Exercise instructions
Find the lines below holding the word "rest" and copy each of them.

Excerpted records
(* ===== verification/ClientTypes.v ===== *)
(** * Client types ([core/02-client/types])

    Protobuf [Any] values with their packing and unpacking ([codec.go]), client types and
    the collections of client and consensus states that genesis and queries use
    ([client.go], [genesis.go], [params.go]), and the validation of a genesis state. *)
From S2P Require Import Prelude GoMonad Errors Height Host Sdk ConnectionTypes ChannelTypes.
From S2P Require Import Exported ClientKeeper Iteration.
From stdpp Require Import sorting.

Section any.
Context {LC : LightClient}.

(** A protobuf [Any] by its cached value; one of another type by its bytes. *)
Inductive AnyValue :=
  | Any_ClientState (cs : ClientState)
  | Any_ConsensusState (cs : ConsensusState)
  | Any_Header (h : Header)
  | Any_Misbehaviour (m : Misbehaviour)
  | Any_Unknown (value : string).

Definition UnpackClientState (a : option AnyValue) : outcome ClientState :=
  match a with
  | Some (Any_ClientState cs) => Ok cs
  | _ => Err (Wrap sdkerrors.ErrUnpackAny)
  end.
Definition UnpackConsensusState (a : option AnyValue) : outcome ConsensusState :=
  match a with
  | Some (Any_ConsensusState cs) => Ok cs
  | _ => Err (Wrap sdkerrors.ErrUnpackAny)
  end.
Definition UnpackHeader (a : option AnyValue) : outcome Header :=
  match a with
  | Some (Any_Header h) => Ok h
  | _ => Err (Wrap sdkerrors.ErrUnpackAny)
  end.
Definition UnpackMisbehaviour (a : option AnyValue) : outcome Misbehaviour :=
  match a with
  | Some (Any_Misbehaviour m) => Ok m
  | _ => Err (Wrap sdkerrors.ErrUnpackAny)
  end.

(** A value of a registered client is a protobuf message and can be packed; [nil] is not. *)
Definition PackClientState (clientState : option ClientState) : outcome AnyValue :=
  match clientState with
  | Some cs => Ok (Any_ClientState cs)
  | None => Err (Wrap sdkerrors.ErrPackAny)
  end.
Definition PackConsensusState (consensusState : option ConsensusState) : outcome AnyValue :=
  match consensusState with
  | Some cs => Ok (Any_ConsensusState cs)
  | None => Err (Wrap sdkerrors.ErrPackAny)
  end.
Definition PackHeader (header : option Header) : outcome AnyValue :=
  match header with
  | Some h => Ok (Any_Header h)
  | None => Err (Wrap sdkerrors.ErrPackAny)
  end.
Definition PackMisbehaviour (misbehaviour : option Misbehaviour) : outcome AnyValue :=
  match misbehaviour with
  | Some m => Ok (Any_Misbehaviour m)
  | None => Err (Wrap sdkerrors.ErrPackAny)
  end.
End any.

(** ** [client.go] *)

Definition ValidateClientType (clientType : string) : outcome unit :=
  fail_if (blank clientType) (Wrap ClientErr.ErrInvalidClientType) ;;?
  let smallestPossibleClientID := FormatClientIdentifier clientType 0 in
  let largestPossibleClientID := FormatClientIdentifier clientType MaxUint64 in
  fail_if (negb (IsValidClientID smallestPossibleClientID)) (Wrap ClientErr.ErrInvalidClientType) ;;?
  outcome_wrap (ClientIdentifierValidator smallestPossibleClientID) ;;?
  outcome_wrap (ClientIdentifierValidator largestPossibleClientID).

Section clients.
Context {LC : LightClient}.

Record IdentifiedClientState := mkIdentifiedClientState {
  Identified_ClientId : string;
  Identified_ClientState : option AnyValue }.
Definition NewIdentifiedClientState (clientID : string) (clientState : ClientState) : IdentifiedClientState :=
  mkIdentifiedClientState clientID (Some (Any_ClientState clientState)).

(** [Less] of [IdentifiedClientStates] and [Sort]: [sort.Sort] sorts by identifier; the
    clients of a chain have different identifiers. *)
Definition client_le (a b : IdentifiedClientState) : Prop :=
  bytes_lt (Identified_ClientId b) (Identified_ClientId a) = false.
#[export] Instance client_le_dec : RelDecision client_le.
Proof. intros a b. unfold client_le. apply _. Defined.
Definition IdentifiedClientStates_Sort (ics : list IdentifiedClientState) : list IdentifiedClientState :=
  merge_sort client_le ics.

Record ConsensusStateWithHeight := mkConsensusStateWithHeight {
  WithHeight_Height : Height;
  WithHeight_ConsensusState : option AnyValue }.
Definition NewConsensusStateWithHeight (height : Height) (consensusState : ConsensusState) : ConsensusStateWithHeight :=
  mkConsensusStateWithHeight height (Some (Any_ConsensusState consensusState)).

Record ClientConsensusStates := NewClientConsensusStates {
  Consensus_ClientId : string;
  Consensus_States : list ConsensusStateWithHeight }.
Definition consensus_le (a b : ClientConsensusStates) : Prop :=
  bytes_lt (Consensus_ClientId b) (Consensus_ClientId a) = false.
#[export] Instance consensus_le_dec : RelDecision consensus_le.
Proof. intros a b. unfold consensus_le. apply _. Defined.
Definition ClientsConsensusStates_Sort (ccs : list ClientConsensusStates) : list ClientConsensusStates :=
  merge_sort consensus_le ccs.

(** ** [genesis.go] *)

Record GenesisMetadata := NewGenesisMetadata { Metadata_Key : string; Metadata_Value : string }.
Definition GenesisMetadata_Validate (gm : GenesisMetadata) : outcome unit :=
  fail_if (bool_decide (String.length (Metadata_Key gm) = 0)) fmt_Errorf ;;?
  fail_if (bool_decide (String.length (Metadata_Value gm) = 0)) fmt_Errorf.
Record IdentifiedGenesisMetadata := NewIdentifiedGenesisMetadata {
  Metadata_ClientId : string;
  ClientMetadata : list GenesisMetadata }.

(** [Params] is its one field, the list of allowed client types. *)
Definition validateClients (clients : list string) : outcome unit :=
  fail_if (existsb blank clients) fmt_Errorf.
Definition DefaultAllowedClients : list string := [Solomachine; Tendermint].

Record GenesisState := NewGenesisState {
  Genesis_Clients : list IdentifiedClientState;
  ClientsConsensus : list ClientConsensusStates;
  ClientsMetadata : list IdentifiedGenesisMetadata;
  Genesis_Params : list string;
  CreateLocalhost : bool;
  NextClientSequence : N }.
Definition DefaultGenesisState : GenesisState :=
  NewGenesisState [] [] [] DefaultAllowedClients false 0.

(** The cached value of an [Any] field; a [nil] [Any] has none. *)
Definition cached_client (a : option AnyValue) : option ClientState :=
  match a with Some (Any_ClientState cs) => Some cs | _ => None end.
Definition cached_consensus (a : option AnyValue) : option ConsensusState :=
  match a with Some (Any_ConsensusState cs) => Some cs | _ => None end.

(** The loop over the clients: [maxSequence] and [validClients] (identifier to client
    type) are the variables it updates.  [GetCachedValue] dereferences the [Any], so a
    [nil] one panics. *)
Fixpoint validate_clients (params : list string) (clients : list IdentifiedClientState) (maxSequence : N)
    (validClients : gmap string string) : outcome (N * gmap string string) :=
  match clients with
  | [] => Ok (maxSequence, validClients)
  | client :: rest =>
      outcome_wrap (ClientIdentifierValidator (Identified_ClientId client)) ;;?
      let? any := must_some (Identified_ClientState client) in
      match any with
      | Any_ClientState clientState =>
          fail_if (negb (IsAllowedClient params (ClientType clientState))) fmt_Errorf ;;?
          outcome_wrap (ClientState_Validate clientState) ;;?
          let? ' (clientType, sequence) := ParseClientIdentifier (Identified_ClientId client) in
          fail_if (bool_decide (clientType ≠ ClientType clientState)) fmt_Errorf ;;?
          ValidateClientType clientType ;;?
          validate_clients params rest (if (maxSequence <? sequence)%N then sequence else maxSequence)
            (<[Identified_ClientId client := ClientType clientState]> validClients)
      | _ => Err fmt_Errorf
      end
  end.

Fixpoint validate_consensus_states (clientType : string) (l : list ConsensusStateWithHeight) : outcome unit :=
  match l with
  | [] => Ok tt
  | consensusState :: rest =>
      fail_if (Height_IsZero (WithHeight_Height consensusState)) fmt_Errorf ;;?
      let? any := must_some (WithHeight_ConsensusState consensusState) in
      match any with
      | Any_ConsensusState cs =>
          outcome_wrap (ConsensusState_ValidateBasic cs) ;;?
          fail_if (bool_decide (clientType ≠ ConsensusState_ClientType cs)) fmt_Errorf ;;?
          validate_consensus_states clientType rest
      | _ => Err fmt_Errorf
      end
  end.
Fixpoint validate_clients_consensus (validClients : gmap string string) (l : list ClientConsensusStates) : outcome unit :=
  match l with
  | [] => Ok tt
  | cc :: rest =>
      match validClients !! Consensus_ClientId cc with
      | None => Err fmt_Errorf
      | Some clientType =>
          validate_consensus_states clientType (Consensus_States cc) ;;?
          validate_clients_consensus validClients rest
      end
  end.

Fixpoint validate_metadata (l : list GenesisMetadata) : outcome unit :=
  match l with
  | [] => Ok tt
  | gm :: rest => outcome_wrap (GenesisMetadata_Validate gm) ;;? validate_metadata rest
  end.
Fixpoint validate_clients_metadata (validClients : gmap string string) (l : list IdentifiedGenesisMetadata) : outcome unit :=
  match l with
  | [] => Ok tt
  | clientMetadata :: rest =>
      fail_if (is_nil (validClients !! Metadata_ClientId clientMetadata)) fmt_Errorf ;;?
      validate_metadata (ClientMetadata clientMetadata) ;;?
      validate_clients_metadata validClients rest
  end.

Definition GenesisState_Validate (gs : GenesisState) : outcome unit :=
  validateClients (Genesis_Params gs) ;;?
  let? ' (maxSequence, validClients) := validate_clients (Genesis_Params gs) (Genesis_Clients gs) 0 ∅ in
  validate_clients_consensus validClients (ClientsConsensus gs) ;;?
  validate_clients_metadata validClients (ClientsMetadata gs) ;;?
  fail_if (CreateLocalhost gs && negb (IsAllowedClient (Genesis_Params gs) Localhost)) fmt_Errorf ;;?
  fail_if (negb (maxSequence =? 0)%N && (NextClientSequence gs <=? maxSequence)%N) fmt_Errorf.
End clients.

Solution
  | client :: rest =>
          validate_clients params rest (if (maxSequence <? sequence)%N then sequence else maxSequence)
  | consensusState :: rest =>
          validate_consensus_states clientType rest
  | cc :: rest =>
          validate_clients_consensus validClients rest
  | gm :: rest => outcome_wrap (GenesisMetadata_Validate gm) ;;? validate_metadata rest
  | clientMetadata :: rest =>
      validate_clients_metadata validClients rest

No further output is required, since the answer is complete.